Benchmark

Does it actually work?

We ran a blind A/B test. 10 queries across 10 professional domains. A separate Claude instance judged both responses without knowing which was which. Plus 15 deep-dive comparisons. No cherry-picking, no retries.

Blind A/B Evaluation

10 queries. Blind judge. Real numbers.

Same prompt, same model, same settings. One response with a SupaSkill loaded, one without. A separate Claude instance scored both blind — randomised order, no labels, six dimensions scored 1–10.

8 of 9

Skill wins

89% win rate

+15%

Quality improvement

51.9 vs 45.0 out of 60

~1s

API overhead

865ms search + 201ms load

By domain

DomainWith SkillWithoutDelta
Legal58/6042/60+38.1%
Finance52/6040/60+30.0%
Engineering53/6041/60+29.3%
Marketing53/6043/60+23.3%
DevOps53/6048/60+10.4%
Pricing51/6047/60+8.5%
Data49/6047/60+4.3%
Communication49/6047/60+4.3%
Security49/6050/60-2.0%

The more specialised the domain, the bigger the improvement. Legal, finance, and engineering — where precision and frameworks matter most — saw the largest gains. Security was effectively a tie: a single point out of 60.

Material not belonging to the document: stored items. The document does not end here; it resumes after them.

(** A replay changes only what belongs to a lane. *)
Lemma replay_new (e : E) k u : crash_state lanes e -> replayTips (tips e) (recordsOf (pendings e)) !! k = Some u ->
  tips e !! k = Some u \/ exists l, l ∈ lanes /\ ln_key l k.
Proof using All.
  intros He. unfold replayTips.
  assert (forall r, r ∈ filter (fun p => replayable p = true) (recordsOf (pendings e)) ->
    exists i l n p t, lanes !! i = Some l /\ ln_rec l n = Some p /\ r = stamp t p) as Hrs.
  { intros r [_ Hr%keyed_records_elem]%list_elem_of_filter; [|by apply crash_keyed]. by apply (lane_record e (pTxID r) r He). }
  revert Hrs. generalize (tips e). induction (filter _ (recordsOf _)) as [|r rs IH]; intros T Hrs Hk; [by left|]. cbn [foldl] in Hk.
  destruct (IH _ ltac:(intros r' ?; apply Hrs; by right) Hk) as [Hu|?]; [|by right].
  destruct (Hrs r) as (i & l & n & p & t & Hi & Hp & ->); [by left|]. unfold applyRecord in Hu.
  destruct (stamp_fields t p) as (_ & Hsp & Hcr). rewrite Hsp, Hcr in Hu.
  destruct (decide (k ∈ (fun w => keyOf w) <$> pSpent p ++ pCreated p)) as [(w & -> & Hw)%list_elem_of_fmap|Hn].
  - right. exists l. split; [by eapply list_elem_of_lookup_2|]. by apply (lane_keys _ (proj1 Hwf i l Hi) n p).
  - left. rewrite apply_tips_other in Hu; [done|..]; intros w Hw; [|intros _]; intros <-; apply Hn, list_elem_of_fmap; exists w; set_solver.
Qed.

(** The lane has gone on from what [e] left to [n] transitions: those that the network
    had accepted, and perhaps one more that was pending. *)
Definition goes_on (l : lane) (n : nat) (e e2 : E) : Prop :=
  ln_reaches l n /\ agree (ln_key l) (tips e2) (ln_tips l n) /\
  exists a, (n = a \/ n = S a /\ exists p, ln_rec l a = Some p /\ is_Some (pendings e !! pTxID p)) /\
    (forall k p, ln_rec l k = Some p -> (p, true) ∈ e_log e <-> (k < a)%nat).

(** All of them have; nothing is pending, and the queue is what is stored. *)
Record resumed (e e2 : E) : Prop := {
  res_durable : durable e2;
  res_pendings : pendings e2 = ∅;
  res_queue : queued e2 ≡ₚ (map_to_list (tips e2)).*2;
  res_lanes l : l ∈ lanes -> exists n, goes_on l n e e2;
  res_tips k u : tips e2 !! k = Some u -> tips e !! k = Some u \/ exists l, l ∈ lanes /\ ln_key l k;
}.

Lemma resumed_same (e e2 e3 : E) : e_queue e3 = e_queue e2 -> resumed e e2 -> resumed e e3.
Proof using.
  intros Hq [Hd Hp Hh Hl Ht]. unfold durable, goes_on, queued, tips, pendings in *. split; unfold durable, goes_on, queued, tips, pendings; by rewrite Hq.
Qed.

(** A restart on what a crash of the lanes left. *)
Lemma restart_lanes us (e e1 e2 : E) : crash_state lanes e ->
  durable e1 -> loaded us e1 -> tips e1 = tips e -> pendings e1 = pendings e -> run (restore us) e1 = (None, e2) ->
  e_mode e2 = e_mode e1 /\ e_log e2 = e_log e1 /\ resumed e e2.
Proof using All.
  intros He Hd1 Hl1 Ht1 Hp1 Hrun. pose proof (crash_keyed e He) as Hk. rewrite <- Hp1 in Hk.
  destruct (wpi_run _ _ _ _ _ _ (restore_spec us e1 Hd1 Hl1 Hk) Hrun eq_refl) as [(Hd2 & Hm2 & Hlog2 & Ht2 & Hp2) Hheap].
  rewrite Hp1, Ht1 in Ht2. rewrite Hp1 in Hp2, Hk. split; [done|]. split; [done|]. split; try done.
  - apply map_eq. intros x. rewrite Hp2, replay_all_lookup, lookup_empty by done.
    destruct (pendings e !! x) as [r|] eqn:Hx; [|done]. by rewrite (crash_replayable e x r He Hx).
  - intros l Hl. pose proof Hl as [i Hi]%list_elem_of_lookup. pose proof He as (_ & Hsafe & _).
    destruct (Hsafe l Hl) as (n & acc & h & (B0 & B1 & B2 & B3 & B4) & Hh). exists (replayed_to l n e).
    assert (forall k p, ln_rec l k = Some p -> is_Some (pendings e !! pTxID p) -> k = n) as Hown.
    { intros k p Hp [r Hx]. specialize (B3 (pTxID p) (proj1 (lane_txid _ (proj1 Hwf i l Hi) k p Hp))).
      destruct h; [congruence|..]; destruct B3 as [|(p' & t' & Hp' & Heq & _)]; try congruence;
        by eapply (lane_inj _ (proj1 Hwf i l Hi)). }
    split_and!; [|rewrite Ht2; by eapply replay_lane|exists (if acc then S n else n); split; [|done]]; unfold replayed_to.
    + destruct (ln_rec l n) as [p|] eqn:Hp; [|done]. destruct (pendings e !! pTxID p); [by exists p|done].
    + destruct (ln_rec l n) as [p|] eqn:Hp.
      2: { left. destruct acc; [|done]. destruct (B4 (Hh eq_refl)) as (p & t & Hp' & _). congruence. }
      destruct (pendings e !! pTxID p) as [r|] eqn:Hx.
      2: { left. destruct acc; [|done]. destruct (B4 (Hh eq_refl)) as (p' & t & Hp' & Hx'). simplify_eq. }
      destruct acc; [by left|right]. split; [done|]. exists p. by rewrite Hx.
  - intros k u Hu. rewrite Ht2 in Hu. by apply replay_new.
Qed.
End lanes.

Lemma chain_redoes m s : redoes (chain_lane m s).
Proof using. intros n p (u & tx & next & _ & _ & -> & _)%hopAt_Some. done. Qed.

Lemma chain_lanes_redo m us l : l ∈ chain_lanes m us -> redoes l.
Proof using. by intros [->|(s & _ & ->)]%chain_lanes_elem; [|apply chain_redoes]. Qed.

Lemma chains_crash m seeds (e : E) : chains_inv m seeds e -> crash_state (chain_lanes m seeds) e.
Proof using.
  intros (Hd & Hs & Hp). split_and!; [done|..].
  - intros l [->|(s & Hin & ->)]%chain_lanes_elem; [apply idle_lane_safe|by apply Hs].
  - intros x p Hx. destruct (Hp x p Hx) as (s & Hin & Hl). exists (chain_lane m s). split; [|done]. apply chain_lanes_elem. right. by exists s.
Qed.

(** A restart on what a crash of the chains left: every chain continues from one
    tip, the one after the last hop the network accepted, or, when one more hop was
    pending, the one after that; the queue holds that tip (unless it is worth
    nothing) and no other tip of the chain, and nothing of the chain is pending. *)
Lemma resumed_chain m seeds (e' e2 : E) s : independent m seeds -> s ∈ seeds -> Value s <> 0 -> resumed (chain_lanes m seeds) e' e2 ->
  exists n a, (n = a \/ n = S a /\ exists p, hopAt m s a = Some p /\ is_Some (pendings e' !! pTxID p)) /\
    (forall k p, hopAt m s k = Some p -> (p, true) ∈ e_log e' <-> (k < a)%nat) /\
    (forall k w, tipAt m s k = Some w -> w ∈ Queue.heap (e_queue e2) <-> k = n /\ Value w <> 0) /\
    (forall k p, hopAt m s k = Some p -> pendings e2 !! pTxID p = None).
Proof.
  intros Hind Hs Hval [Hd2 Hp2 Hheap Hlanes _].
  destruct (Hlanes (chain_lane m s)) as (n & Hreach & Hag & a & Ha & Hacc); [apply chain_lanes_elem; right; by exists s|].
  exists n, a. split_and!; try done; [|by intros k p _; rewrite Hp2].
  intros k w Hw. rewrite (tips_in_queue e2 w Hd2 Hheap), (Hag (keyOf w)) by (by exists k, w).
  apply tipAt_reached in Hreach as [t Ht]. rewrite (lane_tip_lookup m _ s n t k w Hind Hs) by done.
  destruct (Nat.eqb_spec k n), (Z.eqb_spec (Value w) 0); naive_solver.
Qed.
End restart.

(** ** A restart that does not fail *)

Section total.
Context `{SdkLaws} `{!TxidLaws} `{Prometheus} {D : Type} `{DurableStoreLaws D} {W : Type} `{World W}.
Context (fine : D -> Prop) `{!ReliableStore fine}.

Abbreviation E := (Engine (D:=D) (W:=W)).
Abbreviation code := (prog E).

(** The engine's store is fine. *)
Definition stored_fine (e : E) : Prop := exists d, Queue.store (e_queue e) = Some d /\ fine d.

(** [p] from [e] returns without an error, as [r] says, and the store is fine then. *)
Definition succeeds {A} (p : code A) (r : A -> Prop) (e : E) : Prop := wpi (fun _ => True) p (fun a e' => r a /\ stored_fine e') e.

Lemma succeeds_bind {A B} (p : code A) (g : A -> code B) (r : A -> Prop) r' e :
  succeeds p r e -> (forall a e', r a -> stored_fine e' -> succeeds (g a) r' e') -> succeeds (p ≫= g) r' e.
Proof using. intros Hp Hg. apply wpi_bind. eapply wpi_mono; [done| |exact Hp]. intros a e' [Ha He]. by apply Hg. Qed.

Lemma succeeds_gets {A B} (f : E -> B) (g : B -> code A) r e : succeeds (g (f e)) r e -> succeeds (gets f ≫= g) r e.
Proof using. by split. Qed.

(** An action that leaves the store. *)
Lemma succeeds_act {B} (f : E -> B * E) e : Queue.store (e_queue (f e).2) = Queue.store (e_queue e) -> stored_fine e -> succeeds (act f) (fun _ => True) e.
Proof using. intros Hf (d & Hd & Hfine). split; [done|]. split; [done|]. exists d. by rewrite Hf. Qed.

Lemma succeeds_storeOp (op : D -> option err * D) e : (forall d, fine d -> exists d', op d = (None, d') /\ fine d') -> stored_fine e ->
  succeeds (storeOp op) (fun r => r = None) e.
Proof using.
  intros Hop (d & Hd & Hfine). destruct (Hop d Hfine) as (d' & Hd' & Hfine'). split; [done|]. simpl. unfold Queue.with_store.
  rewrite Hd, Hd'. split; [done|]. by exists d'.
Qed.

Lemma succeeds_reload e : stored_fine e -> succeeds (onQueue Queue.restore) (fun r => r = None) e.
Proof using All.
  intros (d & Hd & Hfine). destruct (fine_LoadAll d Hfine) as [us Hus]. split; [done|]. simpl. unfold Queue.restore.
  rewrite Hd, Hus. split; [done|]. by exists d.
Qed.

Lemma succeeds_stage stage e : stored_fine e -> succeeds (setBootstrapStage stage) (fun _ => True) e.
Proof using All.
  intros He. eapply succeeds_bind; [by apply succeeds_act|]. intros _ e1 _ He1.
  eapply succeeds_bind; [by apply succeeds_act|]. intros _ e2 _ He2.
  eapply succeeds_bind; [apply succeeds_storeOp; [|done]; intros d Hd; by apply fine_SetMeta|]. by intros r e3.
Qed.

Lemma succeeds_pushAll us e : stored_fine e -> succeeds (pushAll us) (fun _ => True) e.
Proof using.
  revert e. induction us as [|u us IH]; intros e He; [done|]. cbn [pushAll].
  eapply succeeds_bind; [by apply succeeds_act|]. intros _ e1 _. apply IH.
Qed.

Lemma succeeds_saveAll us e : stored_fine e -> succeeds (liftQueue (Queue.saveAll us)) (fun r => r = None) e.
Proof using All.
  revert e. induction us as [|u us IH]; intros e He; [done|]. cbn [Queue.saveAll liftQueue act mbind prog_bind pbind].
  destruct He as (d & Hd & Hfine). destruct (fine_SaveUTXO u d Hfine) as (d' & Hd' & Hfine'). split; [done|].
  unfold Queue.with_store. rewrite Hd, Hd'. cbn [fst snd]. apply IH. by exists d'.
Qed.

Where the difference shows

Averages across 9 matched queries. Blue = with skill, grey = without.

Source Quality+33%
8.4
6.3
Specificity+22%
9.1
7.4
Practical Value+17%
9
7.7
Completeness+17%
8.4
7.2
Structure+5%
8.8
8.3
Actionability+1%
8.1
8

Source Quality shows the largest gap. Skills cite specific frameworks, standards, and methodologies that vanilla Claude doesn't reference. The output becomes verifiable, not just plausible.

Latency overhead

865ms

Search

201ms

Load

∼1s

Total overhead

Claude takes 20–45 seconds to generate a response. One extra second for measurably better output.

Outlier: Query #7

The product domain query asked for a PRD, but search matched a press release specialist. The skill correctly refused to write a PRD — producing only 276 tokens vs 2,000 — scoring 12/60. This is a search relevance issue, not a skill quality issue. We excluded it from the averages and are improving search matching.

What we didn't do

  • • We didn't run 100 queries and pick the best 10
  • • We didn't tune prompts to favour skills
  • • We didn't exclude the security result where vanilla Claude won
  • • We didn't exclude the search mismatch — we reported it

The pattern

Across every test, the same pattern emerged. Vanilla Claude gives correct but generic advice. A SupaSkill transforms it into structured, actionable output.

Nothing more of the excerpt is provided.